Allocations from this zone are returning NCPU elements with a known stride.
It is expected that such allocations are not performed in a rapid pattern, and zone caching is not available for them. (zone caching actually is implemented on top of a per-cpu zone).
Usage of per-cpu zone should be limited to extremely performance sensitive codepaths or global counters due to the enormous amplification factor on many-core systems.
Permanent allocations
The kernel sometimes needs to provide persistent allocations that depend on parameters that aren't compile time constants, but will not vary over time (NCPU is an obvious example here).
The zone subsystem provides a zalloc_permanent*
family of functions that help
allocating memory in such a fashion in a very compact way.

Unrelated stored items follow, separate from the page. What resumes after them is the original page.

(** X15. The deliveries of a request are not ordered: for every order of
    the deliveries of the target there is a schedule in which the handler
    returns after calling [Send] for them in exactly that order. *)
Theorem calls_in_any_order cnf reg (r : Request) (wd : World) tgt msg
    (l : list delivery) :
  accepted jsonDecode cnf r tgt msg →
  Forall (λ dl, is_Some (reg !! name dl)) (deliveries tgt) →
  l ≡ₚ deliveries tgt →
  ∃ s, rtc step (ServeHTTP quote jsonDecode cnf reg newRecorder r wd) s
       ∧ ph s = Returned
       ∧ sent s = (λ dl, (name dl, recipients dl, msg)) <$> l
       ∧ Code (resp s) = 200.
Proof.
  intros Ha Hall Hperm. rewrite (ServeHTTP_accepted _ _ _ _ _ _ _ Ha).
  edestruct (run_in_order reg msg l) as (s & Hrtc & Hret & Hsent & Hresp);
    [| | | |exists s; split; [exact Hrtc|]].
  - done.
  - simpl. by rewrite length_fmap.
  - simpl. by rewrite Hperm.
  - by rewrite Hperm.
  - split; [done|]. split; [exact Hsent|]. by rewrite Hresp.
Qed.

(** *** The log *)

Lemma logging_step reg tgt msg s s' : logging reg tgt msg s → step s s' → logging reg tgt msg s'.
Proof.
  intros [Hpend Hlen Hent Hnever Halways] Hstep.
  inversion Hstep as [s1 g1 g g2 sender res wd' Hr Hp Hg Hsend
                     |s1 g1 g g2 Hr Hp Hg
                     |s1 Hr Hzero]; subst.
  - rewrite Hp in Hpend.
    assert (Hrest : Forall (λ g, gsender g = reg !! name (gdlv g) ∧ gmsg g = msg
                                 ∧ gdlv g ∈ deliveries tgt) (g1 ++ g2)).
    { apply Forall_app in Hpend as [H1 H2]. apply Forall_cons in H2 as [_ H2].
      by apply Forall_app. }
    assert (Hthis : gsender g = reg !! name (gdlv g) ∧ gmsg g = msg
                    ∧ gdlv g ∈ deliveries tgt).
    { apply Forall_app in Hpend as [_ H2]. by apply Forall_cons in H2 as [? _]. }
    destruct Hthis as (Hreg & Hmsg & Hdl). rewrite Hg in Hreg.
    constructor; simpl; [done|..].
    + rewrite !length_app. destruct res; simpl; lia.
    + apply Forall_app. split; [done|]. destruct res as [err|]; [|constructor].
      constructor; [|constructor]. exists (gdlv g), err. by rewrite Hmsg.
    + intros Hn. rewrite (Hnever Hn).
      pose proof (Hn _ _ (recipients (gdlv g)) (gmsg g) (world s) (eq_sym Hreg)) as Hres.
      rewrite Hsend in Hres. simpl in Hres. by subst res.
    + intros Hf. rewrite !length_app, (Halways Hf).
      pose proof (Hf _ _ (recipients (gdlv g)) (gmsg g) (world s) (eq_sym Hreg)) as [e Hres].
      rewrite Hsend in Hres. simpl in Hres. by subst res.
  - rewrite Hp in Hpend. constructor; simpl; try done.
    apply Forall_app in Hpend as [H1 H2]. apply Forall_cons in H2 as [_ H2].
    by apply Forall_app.
  - constructor; simpl; done.
Qed.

Unlike the typical zone allocators, this allows for arbitrary sizes, in a
similar fashion to kalloc
. These functions will never fail (if the allocation
fails, the kernel will panic), and always return zeroed memory. Trying to free
these allocations results in a kernel panic.
kalloc: a heap of zones
Kalloc is a general malloc-like allocator that is backed by zones when the size
of the allocation is sub-page (actually smaller than 32K at the time this
document was written, but under KASAN or other memory debugging techniques, this
limit for the usable payload might actually be lower). Larger allocations use
kernel_memory_allocate
(KMA).
The kernel calls the collection of zones that back kalloc a "kalloc heap", and provides 3 builtin ones:
KHEAP_DEFAULT
, the "default" heap, is the one that serveskalloc
in Core Kernel (XNU proper);KHEAP_KEXT
, the kernel extension heap, is the one that serveskalloc
in kernel extensions (see "redirected" symbols in the Variants table above);KHEAP_DATA_BUFFERS
which is a special heap, which allocates out of the "User Data" submap, and is meant for allocation of payloads that hold no pointer and tend to be under the control of user space (paths, pipe buffers, OSData backing stores, ...).

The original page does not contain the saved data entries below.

Lemma load_all_run w files acc :
  load_all files acc w =
    (Return (acc ++ omap (fun name => dir_lookup name (metadata_dir w) ≫= parse_record) files), w).
Proof.
  revert acc. induction files as [|name files IH]; intros acc; simpl.
  - unfold ret. by rewrite app_nil_r.
  - unfold bind at 1. unfold try_except at 1. unfold_monad. run.
    unfold parse_record at 1.
    destruct (dir_lookup name (metadata_dir w)) as [text|]; simpl; [|apply IH].
    destruct (json_loads text) as [[| | | | | |d]|]; simpl; try apply IH.
    destruct (NFTResponse_validate d) as [r|]; simpl; [|apply IH].
    rewrite IH. by rewrite <- app_assoc.
Qed.

Lemma list_all_nfts_run w :
  list_all_nfts w =
    (match sort_reverse name_key (parsed_records w) with
     | Some sorted => Return {| nfts := sorted; total_count := Z.of_nat (length sorted) |}
     | None => Raise (HTTPException 500 ("Error listing NFTs: " +:+ exn_str TypeError))
     end, w).
Proof.
  unfold list_all_nfts, try_except, bind at 1, glob_data_files.
  unfold bind at 1. rewrite load_all_run. simpl.
  fold (data_files w). fold (parsed_records w).
  by destruct (sort_reverse name_key (parsed_records w)).
Qed.


Lemma validate_nft_data_doc i c m md :
  NFTResponse_validate (nft_data_doc i c m md) =
    match c with
    | Some cid => Some {| nft_id := i; content_cid := cid; metadata_cid := m; metadata := md |}
    | None => None
    end.
Proof.
  unfold NFTResponse_validate, nft_data_doc.
  destruct c; by simplify_map_eq.
Qed.

(** ** How the upload handler runs *)

Lemma metadata_file_writable E d : write_error (uuid4 E +:+ ".json") d = None.
Proof.
  unfold write_error. destruct (dir_lookup _ d); [done|].
  apply record_file_creatable; [done|done|simpl; lia].
Qed.

Lemma data_file_writable E d : write_error (uuid4 E +:+ "_data.json") d = None.
Proof.
  unfold write_error. destruct (dir_lookup _ d); [done|].
  apply record_file_creatable; [done|done|simpl; lia].
Qed.
(** A tool call leaves the registry and the table alone, or deletes one
    name, or (a capture whose host calls all went well) sets one name and
    adds its handle when the URI was free. *)
Lemma call_tool_effect (c : ToolCall) (p : Process W) :
  let p' := snd (call_tool c p) in
  (screenshots p' = screenshots p /\ server p' = server p) \/
  (exists name,
     c = DeleteScreenshot name /\
     JsMap.has name (screenshots p) = true /\
     screenshots p' = JsMap.delete name (screenshots p) /\
     server p' = server p) \/
  (exists deviceId name outputPath bytes,
     c = TakeScreenshot deviceId name outputPath /\
     existsb failed (calls_during (call_tool c) p) = false /\
     screenshots p'
     = JsMap.set (chosen_name name (Date_now (world p))) (Base64.encode bytes) (screenshots p) /\
     (is_Some (registeredResources (server p)
                 !! screenshot_uri (chosen_name name (Date_now (world p)))) /\
      server p' = server p \/
      registeredResources (server p)
        !! screenshot_uri (chosen_name name (Date_now (world p))) = None /\
      server p'
      = {| registeredResources :=
             <[screenshot_uri (chosen_name name (Date_now (world p))) :=
                 screenshot_resource (chosen_name name (Date_now (world p)))
                   (Base64.encode bytes)]>
               (registeredResources (server p)) |})).
Proof.
  destruct c as [| | deviceId name outputPath | deviceId | name].
  - left. run_handler; try (destruct (scan_lines _) as [[? ?] |]); now split.
  - left. run_handler; now split.
  - cbn [call_tool]. unfold chosen_name.
    run_take_screenshot name; try (left; now split).
    all: right; right; exists deviceId, name, outputPath, bytes;
      try rewrite !(or_else_some name _ _ Hname); try rewrite !(or_else_none name _ Hname);
      (split; [reflexivity |]); new_calls; (split; [reflexivity |]);
      (split; [reflexivity |]); rewrite Hres; eauto.
  - left. run_handler; now split.
  - run_handler. destruct (JsMap.has name (screenshots p)) eqn:Hhas; cbn [snd].
    + right; left. exists name. repeat split; auto.
    + left. now split.
Qed.
(** * ufds-terror-alert: the Notifier (lib/notifier.js)

    A shallow embedding of the notification dispatcher.  Every handler of
    [Notifier.prototype] is a computation in a small state-and-exception
    monad over the mutable part of the Notifier and of its collaborators
    (row store, mail transport, logger).  Calls to the collaborators are
    recorded as a trace of events, in the order the handler issues them.

    Modelling conventions:
    - a callback handed to the row store or the mail transport is run at
      the place of the call, with the answer of the collaborator; the
      chain of one event runs to its end before the next event starts;
    - a [Date] is its [getTime()] value, a number of milliseconds in [Z];
      [toISOString] followed by [new Date(...)] is the identity on it;
    - a JavaScript exception that leaves a callback is the outcome
      [Throw]: the rest of the handler does not run;
    - every template file named by a handler exists and compiles, so
      [render] itself never throws. *)

From stdpp Require Import gmap strings list fin_maps.
From Stdlib Require Import ZArith Lia.

Local Open Scope string_scope.
Local Open Scope list_scope.

(** ** Data model *)

(** A row of the [users] table, as [select * from users] returns it. *)
Record user_row := UserRow {
  u_uuid : string;
  u_login : string;
  u_email : string;
  u_status : string;
  u_operator : Z;
  u_reader : Z;
  u_roleoper : Z
}.

(** A row of the [keys] table. *)
Record key_row := KeyRow {
  k_uuid : string;
  k_fingerprint : string;
  k_name : string;
  k_comment : string
}.

(** An element of [_.otherLocations]: the columns [uuid, name, comment] of
    a [keys] row, to which [fetchOtherUser] adds [login] and [email]. *)
Record location := Location {
  loc_uuid : string;
  loc_name : string;
  loc_comment : string;
  loc_login : option string;
  loc_email : option string
}.

(** An sshpk key, seen through the two fingerprints the module asks for:
    [key.fingerprint('md5').toString('hex')] and
    [key.fingerprint().toString()]. *)
Record sshkey := SshKey {
  fingerprint_md5_hex : string;
  fingerprint_default : string
}.

(** The [to] field of a mail: one address, or an array of addresses. *)
Inductive rcpt :=
| One (addr : string)
| Many (addrs : list string).

Record mail := Mail {
  mail_from : string;
  mail_to : rcpt;
  mail_subject : string;
  mail_text : string
}.

(** Values of template variables. *)
Inductive tplval :=
| VUndefined
| VStr (s : string)
| VDate (ms : Z)
| VUser (u : user_row)
| VKey (k : sshkey)
| VKeys (ks : list sshkey)
| VKeyRows (rows : list key_row)
| VLocations (locs : list location).

(** The variable object handed to a template: a JavaScript object used as
    a map from names to values. *)
Abbreviation tplargs := (gmap string tplval).

Record Config := {
  cloud_name : string;
  company : string;
  my_email : string;
  operators : rcpt;
  oper_prefix : string;
  user_prefix : string;
  whitelist : option (list string);
  initialSync : bool
}.
(** [is_valid], local to [parse_overview]. *)
Definition is_valid (c : Summary) : bool :=
  match url c with
  | None => false
  | Some u_ =>
      if negb (str_truthy u_) || negb (contains (u "/components/") u_)
      then false
      else if negb (startswith (u "http://") u_
                    || startswith (u "https://") u_)
      then false
      else true
  end.

Fixpoint somes {A} (l : list (option A)) : list A :=
  match l with
  | [] => []
  | Some a :: t => a :: somes t
  | None :: t => somes t
  end.

(* ================================================================= *)
(** ** fetcher.py: parse_component *)

Definition event_keywords : list str :=
  [u "事件"; u "回调"; u "listener"; u "on"].
Definition method_keywords : list str :=
  [u "方法"; u "method"; u "函数"].
Definition prop_keywords : list str :=
  [u "参数"; u "属性"; u "属性名"; u "名称"; u "配置项"; u "参数名"; u "字段";
   u "Prop"; u "Property"; u "选项"; u "可配置项"].
Definition api_keywords_a : list str :=
  [u "类型"; u "默认"; u "必填"; u "必选"; u "可选值"].
Definition api_keywords_b : list str :=
  [u "类型"; u "默认"; u "参数"].

(** [classify], local to [parse_component]. *)
Definition classify (header : list str) : Kind :=
  let h_join := join (u " ") header in
  if any_in event_keywords h_join then Events
  else if any_in method_keywords h_join then Methods
  else if any_in prop_keywords h_join then Props
  else if any_in api_keywords_a h_join && contains (u "API") h_join
  then Props
  else if contains (u "API") h_join && any_in api_keywords_b h_join
  then Props
  else Other.

(** The row dictionary of one table row with cell texts [cells]:
    [{header[i]: cells[i] for i in range(len(header))}] when the lengths
    agree, [{'cells': cells}] otherwise. *)
Definition extract_row (header cells : list str) : result Row :=
  if match header with [] => false | _ => true end
     && Nat.eqb (List.length header) (List.length cells)
  then
    (pairs <- mapM (fun i => h <- index header i ;;
                             c <- index cells i ;;
                             Ok (h, c))
                   (seq 0 (List.length header)) ;;
     Ok (fold_left (fun d hc => sset (fst hc) (CStr (snd hc)) d) pairs []))%res
  else Ok [(u "cells", CCells cells)].

(** The loop over ['tbody tr']: rows without cells are skipped. *)
Fixpoint extract_rows (header : list str) (trs : list (list str))
  : result (list Row) :=
  match trs with
  | [] => Ok []
  | cells :: rest =>
      match cells with
      | [] => extract_rows header rest
      | _ =>
          (row_dict <- extract_row header cells ;;
           more <- extract_rows header rest ;;
           Ok (row_dict :: more))%res
      end
  end.

Definition header_synonyms : sdict str :=
  [(u "参数", u "name"); (u "属性", u "name"); (u "属性名", u "name");
   (u "名称", u "name"); (u "配置项", u "name"); (u "参数名", u "name");
   (u "字段", u "name"); (u "Prop", u "name"); (u "Property", u "name");
   (u "可配置项", u "name");
   (u "说明", u "description"); (u "描述", u "description");
   (u "备注", u "description"); (u "含义", u "description");
   (u "类型", u "type"); (u "Type", u "type"); (u "数据类型", u "type");
   (u "默认值", u "default"); (u "默认", u "default"); (u "缺省值", u "default");
   (u "版本", u "version"); (u "Since", u "version");
   (u "可选值", u "options"); (u "选项", u "options"); (u "可选", u "options");
   (u "枚举", u "options");
   (u "是否必填", u "required"); (u "必填", u "required");
   (u "必选", u "required"); (u "是否必选", u "required")].

(** [header_synonyms.get(h, h)] *)
Definition synonym (h : str) : str :=
  match sget h header_synonyms with
  | Some k => k
  | None => h
  end.

Definition affirmative_tokens : list str :=
  [u "是"; u "必填"; u "必选"; u "true"; u "必须"].
Definition negative_tokens : list str :=
  [u "否"; u "可选"; u "false"; u "选填"].

(** [len(cells)] and [cells[i]] for the object stored under ['cells']. *)
Definition cell_len (v : cellval) : nat :=
  match v with
  | CStr s => len s
  | CCells l => List.length l
  end.

Definition cell_at (v : cellval) (i : nat) : result nval :=
  match v with
  | CStr s => (c <- index s i ;; Ok (NStr [c]))%res
  | CCells l => (c <- index l i ;; Ok (NStr c))%res
  end.

Definition nval_of_cell (v : cellval) : nval :=
  match v with
  | CStr s => NStr s
  | CCells l => NList l
  end.

Definition nval_truthy (v : nval) : bool :=
  match v with
  | NRow r => match r with [] => false | _ => true end
  | NStr s => str_truthy s
  | NBool b => b
  | NList l => match l with [] => false | _ => true end
  end.

(** [for i, h in enumerate(header)] of the ['cells'] branch, from index [i]. *)
Fixpoint map_cells (row : Row) (i : nat) (header : list str)
  (normalized : NormRow) : result NormRow :=
  match header with
  | [] => Ok normalized
  | h :: rest =>
      let key := synonym h in
      (cells <- dict_item str_eqb (fun k => k) (u "cells") row ;;
       normalized' <-
         (if Nat.ltb i (cell_len cells)
          then (v <- cell_at cells i ;; Ok (sset key v normalized))
          else Ok normalized) ;;
       map_cells row (S i) rest normalized')%res
  end.

(** [for k, v in row.items()] of the other branch. *)
Definition map_items (row : Row) (normalized : NormRow) : NormRow :=
  fold_left (fun n kv => sset (synonym (fst kv)) (nval_of_cell (snd kv)) n)
            row normalized.

(** The first statements of [normalize_row], up to the name clean-up. *)
Definition map_fields (row : Row) (header : list str) : result NormRow :=
  let normalized : NormRow := [(u "raw", NRow row)] in
  if shas (u "cells") row then map_cells row 0 header normalized
  else Ok (map_items row normalized).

In addition to that, the kernel provides an extra "magical" kalloc heap:
KHEAP_TEMP
, it is for all purposes an alias of KHEAP_DEFAULT
but enforces
extra semantics: allocations and deallocations out of this heap must be
performed "in scope". It is meant for allocations that are made to support a
syscall, and that will be freed before that syscall returns to user-space.
The usage of KHEAP_TEMP
will ensure that there is no outstanding allocation at
various points (such as return-to-userspace) and will panic the system if this
property is broken. The kheap_temp_debug=1
boot-arg can be used on development
kernels to debug such issues when the occur.
As far as security policies are concerned, the default and kext heap are fully segregated per size-class. The data buffers heap is isolated in the user data submaps, and hence can never produce adresses aliasing with any other kind of allocations in the system.
Accounting (Zone Views and Kalloc Heap Aliases)
The zone subsystem provides several accounting properties that are reported by
the zprint(1)
command. Historically, some zones have been introduced to help
with accounting, to the cost of increased fragmentation (the more allocations
are issued from the same zone, the lower the fragmentation). It is now possible
to define zone views and kalloc heap aliases, which are two similar concepts for
zones and kalloc heaps respectively.
Zone views are declared (in headers) and defined (in modules) with
ZONE_VIEW_DECLARE
and ZONE_VIEW_DEFINE
, and can be an alias either for
another regular zone, or a specific zone of a kalloc heap. This is for example
used for the ZV_NAMEI
zone out of which temporary paths are allocated (this is
an alias to the KHEAP_DATA_BUFFERS
1024 bytes zone). Extra accounting is
issued for these views and are also reported by zprint(1)
.
In a similar fashion, KALLOC_HEAP_DECLARE
and KALLOC_HEAP_DEFINE
can be used
to declare a kalloc heap alias that gets its own accounting. It is particularly
useful to track leaks and various other things.
The accounting of zone and heap views isn't free (and has a per-CPU cost) and should be used wisely. However, if the alternative is a fully separated zone, then the memory cost of the accounting would likely be dwarfed by the fragmentation cost of the new zone.
At this time, views can only be made by Core Kernel.